ASSIGNMENT ▸ The records follow. Copy each one exactly.

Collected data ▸
--- START ---

(** [if guild_id:] on an [Optional[int]] *)
Definition given (guild_id : option Z) : option Z :=
  match guild_id with
  | Some g => if (g =? 0)%Z then None else Some g
  | None => None
  end.

Definition guild_blacklist (e : env) (guild_id : option Z) : M (gset (list N)) :=
  match given guild_id with
  | Some g =>
      per ← on_data (λ d, (list_blacklist g d, d));
      ret (ENV_BLACKLIST e ∪ list_to_set per)
  | None => ret (ENV_BLACKLIST e)
  end.

(** The dictionary literal that opens the settings merge. *)
Definition default_settings (e : env) : gmap (list N) (option (list N)) :=
  list_to_map
    [ (py "provider", Some (DEFAULT_PROVIDER e));
      (py "deepl_api_key", Some (DEFAULT_DEEPL_KEY e));
      (py "libre_url", Some (DEFAULT_LIBRE_URL e));
      (py "libre_api_key", Some (DEFAULT_LIBRE_KEY e));
      (py "lingva_url", Some (DEFAULT_LINGVA_URL e));
      (py "simply_url", Some (DEFAULT_SIMPLY_URL e)) ].

(** [provider_settings.update(st)]: every key of [st] is written. *)
Definition dict_update {A} (base st : gmap (list N) A) : gmap (list N) A := st ∪ base.

Definition provider_settings (e : env) (guild_id : option Z)
  : M (gmap (list N) (option (list N))) :=
  match given guild_id with
  | Some g =>
      st ← on_data (get_settings g);
      ret (dict_update (default_settings e) st)
  | None => ret (default_settings e)
  end.

(** The steps of [translate_pipeline] that follow a successful dispatch. *)
Definition post_filter (e : env) (guild_id : option Z) (text : list N)
    (apply_blacklist : bool) (result : list N * list N * list N)
  : M (option (list N * list N * list N)) :=
  let '(provider_name, detected, translated) := result in
  blacklisted ← (if apply_blacklist then
                   bl ← guild_blacklist e guild_id;
                   ret (nonempty detected && bool_decide (str_upper detected ∈ bl))
                 else ret false);
  (if (blacklisted : bool) then ret None else
   if startswith (py "EN") (str_upper detected) then ret None else
   if bool_decide (normalize translated = normalize text) then ret None else
   let header :=
     if SHOW_SOURCE_LANG e && nonempty detected
     then py "Translated from " ++ str_upper detected ++ py " via " ++ provider_name
          ++ py ":" ++ [10]
     else [] in
   ret (Some (provider_name, str_upper detected, header ++ translated)))
  : M (option (list N * list N * list N)).

Definition translate_pipeline (e : env) (guild_id : option Z) (text : list N)
    (force apply_blacklist : bool) : M (option (list N * list N * list N)) :=
  match skip_reason e text force with
  | Some (_ :: _) => ret None
  | _ =>
      settings ← provider_settings e guild_id;
      chain ← lift (build_provider_chain settings);
      result ← translate_via_chain chain text (py "EN-US");
      match result with
      | None => ret None
      | Some r => post_filter e guild_id text apply_blacklist r
      end
  end.
End pipeline.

--- END ---

RESPONSE ▸
(** [if guild_id:] on an [Optional[int]] *)
Definition given (guild_id : option Z) : option Z :=
  match guild_id with
  | Some g => if (g =? 0)%Z then None else Some g
  | None => None
  end.

Definition guild_blacklist (e : env) (guild_id : option Z) : M (gset (list N)) :=
  match given guild_id with
  | Some g =>
      per ← on_data (λ d, (list_blacklist g d, d));
      ret (ENV_BLACKLIST e ∪ list_to_set per)
  | None => ret (ENV_BLACKLIST e)
  end.

(** The dictionary literal that opens the settings merge. *)
Definition default_settings (e : env) : gmap (list N) (option (list N)) :=
  list_to_map
    [ (py "provider", Some (DEFAULT_PROVIDER e));
      (py "deepl_api_key", Some (DEFAULT_DEEPL_KEY e));
      (py "libre_url", Some (DEFAULT_LIBRE_URL e));
      (py "libre_api_key", Some (DEFAULT_LIBRE_KEY e));
      (py "lingva_url", Some (DEFAULT_LINGVA_URL e));
      (py "simply_url", Some (DEFAULT_SIMPLY_URL e)) ].

(** [provider_settings.update(st)]: every key of [st] is written. *)
Definition dict_update {A} (base st : gmap (list N) A) : gmap (list N) A := st ∪ base.

Definition provider_settings (e : env) (guild_id : option Z)
  : M (gmap (list N) (option (list N))) :=
  match given guild_id with
  | Some g =>
      st ← on_data (get_settings g);
      ret (dict_update (default_settings e) st)
  | None => ret (default_settings e)
  end.

(** The steps of [translate_pipeline] that follow a successful dispatch. *)
Definition post_filter (e : env) (guild_id : option Z) (text : list N)
    (apply_blacklist : bool) (result : list N * list N * list N)
  : M (option (list N * list N * list N)) :=
  let '(provider_name, detected, translated) := result in
  blacklisted ← (if apply_blacklist then
                   bl ← guild_blacklist e guild_id;
                   ret (nonempty detected && bool_decide (str_upper detected ∈ bl))
                 else ret false);
  (if (blacklisted : bool) then ret None else
   if startswith (py "EN") (str_upper detected) then ret None else
   if bool_decide (normalize translated = normalize text) then ret None else
   let header :=
     if SHOW_SOURCE_LANG e && nonempty detected
     then py "Translated from " ++ str_upper detected ++ py " via " ++ provider_name
          ++ py ":" ++ [10]
     else [] in
   ret (Some (provider_name, str_upper detected, header ++ translated)))
  : M (option (list N * list N * list N)).

Definition translate_pipeline (e : env) (guild_id : option Z) (text : list N)
    (force apply_blacklist : bool) : M (option (list N * list N * list N)) :=
  match skip_reason e text force with
  | Some (_ :: _) => ret None
  | _ =>
      settings ← provider_settings e guild_id;
      chain ← lift (build_provider_chain settings);
      result ← translate_via_chain chain text (py "EN-US");
      match result with
      | None => ret None
      | Some r => post_filter e guild_id text apply_blacklist r
      end
  end.
End pipeline.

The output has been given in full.